Your goal
Copy out all lines in the data below containing the string "Accepted".

(Dataset records)
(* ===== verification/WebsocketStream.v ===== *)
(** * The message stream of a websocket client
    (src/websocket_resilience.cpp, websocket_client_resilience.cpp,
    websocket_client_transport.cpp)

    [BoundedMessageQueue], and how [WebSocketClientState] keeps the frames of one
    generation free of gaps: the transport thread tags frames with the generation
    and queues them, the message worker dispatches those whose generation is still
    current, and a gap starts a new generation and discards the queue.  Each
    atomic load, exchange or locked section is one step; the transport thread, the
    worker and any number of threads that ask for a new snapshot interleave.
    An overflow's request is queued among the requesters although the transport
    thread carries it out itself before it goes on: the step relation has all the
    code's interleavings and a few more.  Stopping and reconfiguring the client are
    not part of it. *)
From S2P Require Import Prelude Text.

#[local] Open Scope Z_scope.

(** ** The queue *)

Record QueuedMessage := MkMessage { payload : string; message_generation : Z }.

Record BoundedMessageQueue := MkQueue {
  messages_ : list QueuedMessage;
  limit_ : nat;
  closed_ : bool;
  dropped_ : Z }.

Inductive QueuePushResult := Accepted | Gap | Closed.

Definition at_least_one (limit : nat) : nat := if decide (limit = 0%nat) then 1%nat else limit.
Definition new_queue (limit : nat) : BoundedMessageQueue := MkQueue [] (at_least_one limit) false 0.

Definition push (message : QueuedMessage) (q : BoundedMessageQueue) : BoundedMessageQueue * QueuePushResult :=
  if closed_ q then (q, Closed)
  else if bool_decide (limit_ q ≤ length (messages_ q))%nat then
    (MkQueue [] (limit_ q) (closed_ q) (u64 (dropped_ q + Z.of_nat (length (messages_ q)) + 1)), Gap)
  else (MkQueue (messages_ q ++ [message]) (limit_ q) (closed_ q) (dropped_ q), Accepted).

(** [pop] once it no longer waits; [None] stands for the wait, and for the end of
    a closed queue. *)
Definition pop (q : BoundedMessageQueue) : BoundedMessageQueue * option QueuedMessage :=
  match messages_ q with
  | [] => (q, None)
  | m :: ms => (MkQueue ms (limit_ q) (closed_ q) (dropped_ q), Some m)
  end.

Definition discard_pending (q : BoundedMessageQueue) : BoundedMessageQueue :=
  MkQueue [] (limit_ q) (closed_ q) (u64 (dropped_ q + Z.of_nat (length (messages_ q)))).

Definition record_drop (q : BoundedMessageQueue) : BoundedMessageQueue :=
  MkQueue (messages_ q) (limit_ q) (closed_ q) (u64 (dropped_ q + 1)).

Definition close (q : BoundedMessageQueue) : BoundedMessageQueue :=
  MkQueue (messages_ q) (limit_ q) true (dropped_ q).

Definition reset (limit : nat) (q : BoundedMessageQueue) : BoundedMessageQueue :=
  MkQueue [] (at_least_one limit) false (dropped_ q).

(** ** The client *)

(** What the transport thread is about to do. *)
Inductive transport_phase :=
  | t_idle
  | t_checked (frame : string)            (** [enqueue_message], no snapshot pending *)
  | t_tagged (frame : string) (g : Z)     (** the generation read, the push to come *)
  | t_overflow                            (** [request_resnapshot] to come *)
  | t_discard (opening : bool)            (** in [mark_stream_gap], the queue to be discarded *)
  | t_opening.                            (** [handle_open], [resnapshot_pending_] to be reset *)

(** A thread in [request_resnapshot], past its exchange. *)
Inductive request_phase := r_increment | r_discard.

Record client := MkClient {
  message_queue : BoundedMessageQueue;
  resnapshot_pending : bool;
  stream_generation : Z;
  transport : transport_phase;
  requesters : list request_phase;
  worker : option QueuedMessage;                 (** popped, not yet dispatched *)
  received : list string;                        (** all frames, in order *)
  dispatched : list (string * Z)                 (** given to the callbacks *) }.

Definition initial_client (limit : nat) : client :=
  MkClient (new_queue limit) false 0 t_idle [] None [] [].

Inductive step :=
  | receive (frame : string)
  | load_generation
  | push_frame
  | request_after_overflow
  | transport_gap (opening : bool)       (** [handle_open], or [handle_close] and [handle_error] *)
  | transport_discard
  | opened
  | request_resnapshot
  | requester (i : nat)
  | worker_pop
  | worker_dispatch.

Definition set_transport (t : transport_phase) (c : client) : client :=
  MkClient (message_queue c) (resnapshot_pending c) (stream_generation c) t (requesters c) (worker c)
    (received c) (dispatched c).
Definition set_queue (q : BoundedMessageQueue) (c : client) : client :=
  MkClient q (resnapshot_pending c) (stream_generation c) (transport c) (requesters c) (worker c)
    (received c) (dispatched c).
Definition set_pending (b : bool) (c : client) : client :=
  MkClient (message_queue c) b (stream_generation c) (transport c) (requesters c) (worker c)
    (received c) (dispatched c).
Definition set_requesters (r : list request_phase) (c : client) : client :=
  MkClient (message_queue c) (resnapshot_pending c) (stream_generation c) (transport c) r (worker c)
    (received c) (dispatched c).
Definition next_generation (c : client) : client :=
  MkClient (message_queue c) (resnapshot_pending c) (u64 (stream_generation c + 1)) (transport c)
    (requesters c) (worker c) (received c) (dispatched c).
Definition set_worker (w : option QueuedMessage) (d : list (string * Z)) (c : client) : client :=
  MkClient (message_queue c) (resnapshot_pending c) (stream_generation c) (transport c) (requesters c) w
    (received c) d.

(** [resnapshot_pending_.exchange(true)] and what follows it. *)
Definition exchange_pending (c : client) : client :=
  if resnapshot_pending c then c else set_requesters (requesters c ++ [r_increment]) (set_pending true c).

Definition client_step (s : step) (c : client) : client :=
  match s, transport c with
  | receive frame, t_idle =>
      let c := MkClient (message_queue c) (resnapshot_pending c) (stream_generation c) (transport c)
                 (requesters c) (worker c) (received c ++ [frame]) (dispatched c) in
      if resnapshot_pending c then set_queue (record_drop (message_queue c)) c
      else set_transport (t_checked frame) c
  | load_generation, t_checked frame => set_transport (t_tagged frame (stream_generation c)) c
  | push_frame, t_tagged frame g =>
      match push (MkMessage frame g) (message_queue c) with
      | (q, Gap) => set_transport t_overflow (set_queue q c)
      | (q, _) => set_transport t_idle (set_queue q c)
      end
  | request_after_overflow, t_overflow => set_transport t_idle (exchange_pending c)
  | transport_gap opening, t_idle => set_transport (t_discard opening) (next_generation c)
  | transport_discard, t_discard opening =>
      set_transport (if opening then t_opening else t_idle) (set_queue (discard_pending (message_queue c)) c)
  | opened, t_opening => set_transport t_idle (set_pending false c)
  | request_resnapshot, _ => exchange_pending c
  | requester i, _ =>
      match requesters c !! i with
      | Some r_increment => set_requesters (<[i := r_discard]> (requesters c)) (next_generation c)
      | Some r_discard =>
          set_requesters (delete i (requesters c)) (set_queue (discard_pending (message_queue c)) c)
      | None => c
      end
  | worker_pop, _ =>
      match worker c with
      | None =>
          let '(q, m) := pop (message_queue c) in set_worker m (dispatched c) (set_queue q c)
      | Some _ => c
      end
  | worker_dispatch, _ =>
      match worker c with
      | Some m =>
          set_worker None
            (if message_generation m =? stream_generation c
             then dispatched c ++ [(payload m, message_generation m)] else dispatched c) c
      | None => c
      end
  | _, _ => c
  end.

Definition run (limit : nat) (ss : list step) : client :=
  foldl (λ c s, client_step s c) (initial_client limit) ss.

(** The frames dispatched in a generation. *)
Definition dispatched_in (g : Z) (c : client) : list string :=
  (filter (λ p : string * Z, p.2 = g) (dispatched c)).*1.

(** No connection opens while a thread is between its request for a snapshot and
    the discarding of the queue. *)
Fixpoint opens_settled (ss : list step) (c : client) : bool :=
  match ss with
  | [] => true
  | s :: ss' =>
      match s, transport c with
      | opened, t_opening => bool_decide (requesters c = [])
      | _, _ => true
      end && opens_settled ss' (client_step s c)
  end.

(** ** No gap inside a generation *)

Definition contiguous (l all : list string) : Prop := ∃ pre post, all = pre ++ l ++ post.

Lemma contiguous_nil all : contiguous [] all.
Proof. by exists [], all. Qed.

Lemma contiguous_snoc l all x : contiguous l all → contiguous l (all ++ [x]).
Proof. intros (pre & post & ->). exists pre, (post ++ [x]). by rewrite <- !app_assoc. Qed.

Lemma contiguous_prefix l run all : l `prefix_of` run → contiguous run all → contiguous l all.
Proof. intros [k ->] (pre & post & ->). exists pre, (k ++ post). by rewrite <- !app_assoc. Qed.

Reply to the task
Inductive QueuePushResult := Accepted | Gap | Closed.
  else (MkQueue (messages_ q ++ [message]) (limit_ q) (closed_ q) (dropped_ q), Accepted).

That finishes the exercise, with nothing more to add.